Everything looked fine, however, as I was refreshing the Zabbix webui, I occasionally received a php - php_network_getaddresses: getaddrinfo failed error. To access the Zabbix UI, I have to pass through an Nginx TLS engine & reverse proxy. All of these sit on the same server, just in separate jails with seperate FIBs for each.

This got me digging into the firewall. Since each jail communicates to neighboring jails via the firewall (router on a stick), I started looking at the states present on the firewall.

When I first deployed Zabbix, I was hitting nearly 20K states. During my troubleshooting, it was only reporting 12K states. The firewall should be able to handle 1.5 million states so it wasn't the firewall.
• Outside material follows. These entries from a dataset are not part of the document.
(** The text column of the first row has been read once. *)
Definition with_string : State engine :=
  snd (sqlite_column [VInt 1; VInt 2] on_row).

End Mock.

(** Further states of the small engine. *)
Module Scene.

(** One connection is open, under handle 1. *)
Definition opened : State Mock.engine :=
  snd (sqlite_open [Mock.path] Mock.start).

(** A text without SQL: the engine answers [SQLITE_OK] and no statement;
    handle 1 of the statement table holds the null pointer. *)
Definition no_sql : option string := Some ""%string.

Definition hollow : State Mock.engine :=
  snd (run [(OpOpen, [Mock.path]); (OpPrepare, [VInt 1; VString no_sql])]
           Mock.start).

End Scene.

(** * Properties *)

(** ** The conversion to [int] *)

Lemma to_int_id z : is_int z -> to_int z = z.
Proof.
  unfold is_int, INT_MIN, INT_MAX, to_int. intros Hz.
  rewrite Z.mod_small; lia.
Qed.

Lemma to_int_is_int z : is_int (to_int z).
Proof.
  unfold is_int, INT_MIN, INT_MAX, to_int.
  pose proof (Z.mod_pos_bound (z + 2147483648) 4294967296). lia.
Qed.

Lemma to_int_period z k : to_int (z + k * 4294967296) = to_int z.
Proof.
  unfold to_int.
  replace (z + k * 4294967296 + 2147483648)
    with (z + 2147483648 + k * 4294967296) by lia.
  now rewrite Z.mod_add.
Qed.

Lemma to_int_idem z : to_int (to_int z) = to_int z.
Proof. apply to_int_id, to_int_is_int. Qed.

Lemma to_int_succ_ne z : to_int (z + 1) <> z.
Proof.
  unfold to_int. intros H.
  pose proof (Z.div_mod (z + 1 + 2147483648) 4294967296). lia.
Qed.

Lemma to_int_add_l a b : to_int (to_int a + b) = to_int (a + b).
Proof.
  unfold to_int.
  replace ((a + 2147483648) mod 4294967296 - 2147483648 + b + 2147483648)
    with ((a + 2147483648) mod 4294967296 + b) by lia.
  rewrite Zplus_mod_idemp_l. do 2 f_equal. lia.
Qed.

Lemma to_int_seqZ a n : to_int <$> seqZ (to_int a) n = to_int <$> seqZ a n.
Proof.
  assert (Hs : forall x, seqZ x n = Z.add x <$> seqZ 0 n)
    by (intros x; rewrite fmap_add_seqZ; f_equal; lia).
  rewrite (Hs (to_int a)), (Hs a), <- !list_fmap_compose.
  apply list_fmap_ext. intros _ k _. simpl. apply to_int_add_l.
Qed.

Lemma to_int_inj_window x y :
  to_int x = to_int y -> -4294967296 < x - y < 4294967296 -> x = y.
Proof.
  unfold to_int. intros H Hw.
  pose proof (Z.div_mod (x + 2147483648) 4294967296).
  pose proof (Z.div_mod (y + 2147483648) 4294967296). lia.
Qed.

Lemma seqZ_sorted m n : StronglySorted Z.lt (seqZ m n).
Proof.
  destruct (Z.le_gt_cases n 0) as [Hn | Hn].
  { rewrite seqZ_nil by lia. constructor. }
  rewrite <- (Z2Nat.id n) by lia. clear Hn. revert m.
  induction (Z.to_nat n) as [|k IH]; intros m.
  - rewrite seqZ_nil by lia. constructor.
  - rewrite seqZ_cons by lia. replace (Z.pred (Z.of_nat (S k))) with (Z.of_nat k) by lia.
    constructor; [apply IH|]. apply Forall_seqZ. lia.
Qed.
(** * Tableau de bord académique: the data pipeline of [app.py]

    A shallow embedding of the grade dashboard's computations: the loader
    [load_data], the student list [student_options], the selection callback
    [prepare_student_data] and the three statistics callbacks
    [update_grades_graph], [update_average_grade_chart] and
    [update_statistics].

    Modelling conventions.
    - A pandas frame with the five required columns is the list of its rows
      ([GradeRecord]), in row order; [df.empty] is emptiness of that list.
    - Text is [string], a sequence of bytes (UTF-8).  Python orders [str] by
      code point, which on UTF-8 text is the byte-wise lexicographic order
      [String.leb].
    - A grade is a finite binary64 number, modelled by its exact value, a
      rational ([Q]); Python's numeric [<] and [==] and pandas' minimum and
      maximum are exact on such values ([Qlt], [Qeq], [Qmin], [Qmax]).  The
      operations that round, pandas' means and [Series.round], are not
      defined by [app.py]: they are the parameter [fp] of the model, an
      [Arithmetic].  A missing aggregate (pandas' NaN of an empty group or
      an unmatched join) is [None].
    - [print] appends a line to a log that is returned with the result.
    - A figure is the record of what its traces are built from. *)

From Stdlib Require Import List String Ascii Bool Arith ZArith QArith Qround Qminmax.
From Stdlib Require Import DecimalString Lia Lqa Permutation Sorted Mergesort Orders OrdersEx RelationClasses.
Import ListNotations.

Local Open Scope string_scope.
Local Open Scope list_scope.

(** ** Strings: order, [sorted], [split] *)

Module StringOrder <: TotalLeBool.

Definition t := string.

Definition leb (a b : string) : bool := String.leb a b.

Theorem leb_total : forall a b, leb a b = true \/ leb b a = true.
Proof. exact String.leb_total. Qed.

End StringOrder.

Module StringSort := Sort StringOrder.

(** Python's [sorted] on a list of [str]. *)
Definition sorted (l : list string) : list string := StringSort.sort l.

(** Membership test on strings ([x in seen]). *)
Definition mem (x : string) (l : list string) : bool :=
  existsb (String.eqb x) l.
(** C4, as amended. [connect] does not look whether the connection is
    already registered. When [accept] returns, the connection gets one more
    entry in the live list and its subscription list is set to the empty
    list, whatever it was; the other connections keep their entries and
    their subscriptions. For a connection that is not registered yet this is
    registration: one live entry, an empty subscription set. When [accept]
    raises, the manager is left as it was. *)
Theorem connect_appends_and_resets (websocket : WebSocket) (self : ConnectionManager) :
  let self' := state_of (connect websocket None self) in
  entries websocket self' = S (entries websocket self)
  ∧ topics_of websocket self' = []
  ∧ (∀ other, other ≠ websocket →
       entries other self' = entries other self
       ∧ subscriptions self' !! other = subscriptions self !! other)
  ∧ (∀ e, state_of (connect websocket (Some e) self) = self).
Proof.
  cbn. unfold entries, topics_of. cbn. split_and!.
  - rewrite filter_app, length_app, filter_cons_True by done.
    cbn. lia.
  - by rewrite lookup_insert_eq.
  - intros other Hne. split.
    + rewrite filter_app, length_app, filter_cons_False by done.
      cbn. lia.
    + by rewrite lookup_insert_ne.
  - done.
Qed.

(** C4, as stated, fails: connecting the subscriber of the scenario a second
    time gives it a second live entry and empties its subscription set. *)
Lemma reconnect_is_not_noop :
  1 ∈ active_connections scenario_subscriber
  ∧ ¬ reconnect_is_noop 1 scenario_subscriber.
Proof.
  split.
  - vm_compute. apply list_elem_of_here.
  - intros [Hentries _]. vm_compute in Hentries. discriminate.
Qed.

(** C5, as amended. After every sequence of [connect], [disconnect],
    [subscribe] and [unsubscribe] on a new manager, every connection that
    has a subscription entry is live. When no operation of the sequence
    connects a connection that is live at that point, the converse holds as
    well, and no connection has two live entries. *)
Theorem entries_follow_connections `{SetOrder} (ops : list registry_op) :
  let self := run_ops ops new_manager in
  (∀ websocket,
     is_Some (subscriptions self !! websocket) →
     websocket ∈ active_connections self)
  ∧ (connects_fresh ops new_manager →
     live_iff_entry self ∧ NoDup (active_connections self)).
Proof.
  cbn. split.
  - apply run_ops_entry_is_live. intros ws. cbn. rewrite lookup_empty.
    by intros [? ?].
  - intros Hfresh.
    destruct (run_ops_registered_once ops new_manager
                new_manager_registered_once Hfresh) as [? ?].
    done.
Qed.

Lemma entries_follow_connections_witness :
  let ops := [Connect 1 None; Subscribe 1 ["A"]; Connect 2 None;
              Disconnect 1; Connect 1 None; Unsubscribe 2 None] in
  connects_fresh ops new_manager
  ∧ live_iff_entry (run_ops ops new_manager).
Proof.
  cbn zeta.
  assert (connects_fresh
            [Connect 1 None; Subscribe 1 ["A"]; Connect 2 None;
             Disconnect 1; Connect 1 None; Unsubscribe 2 None] new_manager)
    as Hfresh.
  { apply (bool_decide_unpack _). vm_compute. exact I. }
  split; [exact Hfresh|].
  exact (proj1 (proj2 (entries_follow_connections _) Hfresh)).
Defined.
Turns out, pf on FreeBSD has a default state limit...

(pts/0)[user@server2:~]# pfctl -sm
states        hard limit    10000
src-nodes     hard limit    10000
frags         hard limit     5000
table-entries hard limit   200000

And there it is! My 10K state bottleneck.

After adding set limit { states 40000, frags 20000, src-nodes 30000 } to /etc/pf.conf and issuing a service pf reload, I had plenty of room!

Zabbix health graphs quickly returned to normal while the server returned to processing 130 values per second, the firewall started displaying 20K+ states again, and the PHP errors were gone!